__Task directions__: Only the lines from the start of the entries up to and including the line with "Proof. induction 1;" should be written out, exactly as they stand.

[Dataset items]
========================

(** No file is below another. *)
Definition apart (x y : list str * result str) : Prop := ~ x.1 `prefix_of` y.1 /\ ~ y.1 `prefix_of` x.1.
Lemma FOP_app {A} (R : A -> A -> Prop) l1 l2 :
  ForallOrdPairs R l1 -> ForallOrdPairs R l2 -> (forall x y, In x l1 -> In y l2 -> R x y) -> ForallOrdPairs R (l1 ++ l2).
Proof.
  intros H1 H2 Hx. induction H1 as [|x l1 Hf H1 IH]; cbn; [done|]. constructor; [|apply IH; intros; apply Hx; [by right|done]].
  rewrite List.Forall_app. split; [done|]. apply List.Forall_forall. intros y Hy. apply Hx; [by left|done].
Qed.
Lemma FOP_fmap {A B} (R : B -> B -> Prop) (f : A -> B) l : ForallOrdPairs (fun x y => R (f x) (f y)) l -> ForallOrdPairs R (f <$> l).
Proof. induction 1 as [|x l Hf H1 IH]; cbn; constructor; [|done]. by rewrite Forall_fmap. Qed.
Lemma FOP_impl {A} (R R' : A -> A -> Prop) (P : A -> Prop) l :
  (forall x y, P x -> P y -> R x y -> R' x y) -> Forall P l -> ForallOrdPairs R l -> ForallOrdPairs R' l.
Proof.
  intros Hr HP. induction 1 as [|x l Hf H1 IH]; constructor; apply Forall_cons in HP as [Hx HP]; [|by apply IH].
  apply List.Forall_forall. intros y Hy. rewrite List.Forall_forall in Hf, HP. by apply Hr; [|apply HP|apply Hf].
Qed.
Lemma Forall2_with {A B} (P : A -> Prop) (R : A -> B -> Prop) l k : Forall P l -> Forall2 R l k -> Forall2 (fun x y => P x /\ R x y) l k.
Proof. intros HP HR. induction HR; constructor; apply Forall_cons in HP as [? ?]; [done|auto]. Qed.
Lemma filter_none {A} (P : A -> Prop) `{forall x, Decision (P x)} l : Forall (fun x => ~ P x) l -> filter P l = [].
Proof. induction 1; [done|]. by rewrite filter_cons_False. Qed.
Lemma filter_map {A B} (P : B -> Prop) `{forall x, Decision (P x)} (f : A -> B) (l : list A) : filter P (f <$> l) = f <$> filter (fun x => P (f x)) l.
Proof. induction l as [|x l IH]; [done|]. rewrite fmap_cons, !filter_cons, IH. by case_decide. Qed.
Lemma FOP_filter {A} (R : A -> A -> Prop) (P : A -> Prop) `{forall x, Decision (P x)} l : ForallOrdPairs R l -> ForallOrdPairs R (filter P l).
Proof.
  induction 1 as [|x l Hf H1 IH]; [constructor|]. rewrite filter_cons. case_decide; [|done]. constructor; [|done].
  apply List.Forall_forall. intros y Hy%list_elem_of_In%list_elem_of_filter. rewrite List.Forall_forall in Hf. apply Hf, list_elem_of_In. tauto.
Qed.
Lemma FOP_NoDup {A} (R : A -> A -> Prop) l : (forall x, ~ R x x) -> ForallOrdPairs R l -> NoDup l.
Proof.
  intros Hi. induction 1 as [|x l Hf H1 IH]; constructor; [|done]. intros Hx%list_elem_of_In. rewrite List.Forall_forall in Hf. by apply Hf, Hi in Hx.
Qed.
(* ===== verification/DirWatch.v ===== *)
(** * Watching directories

    Model of src/cmd/replicate/directory_watcher.go: the monitor that follows the changes of a
    directory, the databases it registers with the store and removes from it, and the events it
    holds back for a while. *)

From Stdlib Require Import ZArith Lia Ascii String Strings.Byte.
From stdpp Require Import base numbers list strings gmap sorting.
From S2P Require Import Prelude Ltx V3 Urls S3Config ReplicaConfig Config Directory Store.
Local Open Scope Z_scope.

(** ** The store, as the monitor uses it *)

(** [RegisterDB] and [UnregisterDB], given what opening and closing the database returns. *)
Class Registry (S : Type) := {
  reg_add : option error -> str -> S -> S * option error;
  reg_remove : option error -> str -> S -> S * option error;
  reg_has : S -> str -> Prop
}.
(** Adding opens the database unless its path is registered; removing forgets the path even when
    closing fails. *)
Class RegistryLaws (S : Type) `{Registry S} (ok : S -> Prop) := {
  add_ok oc p s s' e : ok s -> p <> [] -> reg_add oc p s = (s', e) -> ok s';
  add_spec oc p s s' e : ok s -> p <> [] -> reg_add oc p s = (s', e) ->
    (oc = None -> e = None) /\ (e = None -> forall q, reg_has s' q <-> reg_has s q \/ q = p) /\
    (e <> None -> ~ reg_has s p /\ forall q, reg_has s' q <-> reg_has s q);
  remove_ok oc p s s' e : ok s -> p <> [] -> reg_remove oc p s = (s', e) -> ok s';
  remove_spec oc p s s' e : ok s -> p <> [] -> reg_remove oc p s = (s', e) ->
    (oc = None -> e = None) /\ (~ reg_has s p -> e = None) /\ forall q, reg_has s' q <-> reg_has s q /\ q <> p
}.

(** ** The monitor *)

(** Databases are known by their path; a path under construction has none. *)
Record DirectoryMonitor {S : Type} := mkDM {
  dm_dbs : gmap str (option str); dm_watchedDirs : gset str; dm_pendingEvents : gmap str Z; dm_debounceActive : bool; dm_store : S
}.
Arguments DirectoryMonitor : clear implicits.
Arguments mkDM {_}.

(** Operations of [fsnotify], as bits. *)
Definition Create : Z := 1.
Definition Write : Z := 2.
Definition Remove : Z := 4.
Definition Rename : Z := 8.
Definition has_op (op mask : Z) : bool := negb (Z.land op mask =? 0).

(** What the system answers during a call: the kind of a path, the contents of a file, what is below a
    directory, the results of adding a watch, of opening and of closing a database, whether the
    context has ended before the nth element of a loop, and the order of a loop over a map. *)
Record world := mkWorld {
  w_isDir : str -> result bool; w_read : str -> result str; w_tree : str -> node; w_watch : str -> option error;
  w_open : str -> option error; w_close : str -> option error; w_done : nat -> bool; w_order : list str -> list str
}.

Section Monitor.
Context {S : Type} `{Registry S}.
Variables (dirPath pattern : str) (recursive : bool).
(** [newDBFromDirectoryEntry]: the path of the database it makes. *)
Variable newDB : str -> result str.

Abbreviation DM := (DirectoryMonitor S).
Definition set_dbs (f : gmap str (option str) -> gmap str (option str)) (dm : DM) : DM :=
  mkDM (f (dm_dbs dm)) (dm_watchedDirs dm) (dm_pendingEvents dm) (dm_debounceActive dm) (dm_store dm).
Definition set_watched (f : gset str -> gset str) (dm : DM) : DM :=
  mkDM (dm_dbs dm) (f (dm_watchedDirs dm)) (dm_pendingEvents dm) (dm_debounceActive dm) (dm_store dm).
Definition set_pending (f : gmap str Z -> gmap str Z) (dm : DM) : DM :=
  mkDM (dm_dbs dm) (dm_watchedDirs dm) (f (dm_pendingEvents dm)) (dm_debounceActive dm) (dm_store dm).
Definition set_debounce (b : bool) (dm : DM) : DM := mkDM (dm_dbs dm) (dm_watchedDirs dm) (dm_pendingEvents dm) b (dm_store dm).
Definition set_store (s : S) (dm : DM) : DM := mkDM (dm_dbs dm) (dm_watchedDirs dm) (dm_pendingEvents dm) (dm_debounceActive dm) s.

========================

__Final answer__:
(** No file is below another. *)
Definition apart (x y : list str * result str) : Prop := ~ x.1 `prefix_of` y.1 /\ ~ y.1 `prefix_of` x.1.
Lemma FOP_app {A} (R : A -> A -> Prop) l1 l2 :
  ForallOrdPairs R l1 -> ForallOrdPairs R l2 -> (forall x y, In x l1 -> In y l2 -> R x y) -> ForallOrdPairs R (l1 ++ l2).
Proof.
  intros H1 H2 Hx. induction H1 as [|x l1 Hf H1 IH]; cbn; [done|]. constructor; [|apply IH; intros; apply Hx; [by right|done]].
  rewrite List.Forall_app. split; [done|]. apply List.Forall_forall. intros y Hy. apply Hx; [by left|done].
Qed.
Lemma FOP_fmap {A B} (R : B -> B -> Prop) (f : A -> B) l : ForallOrdPairs (fun x y => R (f x) (f y)) l -> ForallOrdPairs R (f <$> l).
Proof. induction 1 as [|x l Hf H1 IH]; cbn; constructor; [|done]. by rewrite Forall_fmap. Qed.
Lemma FOP_impl {A} (R R' : A -> A -> Prop) (P : A -> Prop) l :
  (forall x y, P x -> P y -> R x y -> R' x y) -> Forall P l -> ForallOrdPairs R l -> ForallOrdPairs R' l.
Proof.
  intros Hr HP. induction 1 as [|x l Hf H1 IH]; constructor; apply Forall_cons in HP as [Hx HP]; [|by apply IH].
  apply List.Forall_forall. intros y Hy. rewrite List.Forall_forall in Hf, HP. by apply Hr; [|apply HP|apply Hf].
Qed.
Lemma Forall2_with {A B} (P : A -> Prop) (R : A -> B -> Prop) l k : Forall P l -> Forall2 R l k -> Forall2 (fun x y => P x /\ R x y) l k.
Proof. intros HP HR. induction HR; constructor; apply Forall_cons in HP as [? ?]; [done|auto]. Qed.
Lemma filter_none {A} (P : A -> Prop) `{forall x, Decision (P x)} l : Forall (fun x => ~ P x) l -> filter P l = [].
Proof. induction 1; [done|]. by rewrite filter_cons_False. Qed.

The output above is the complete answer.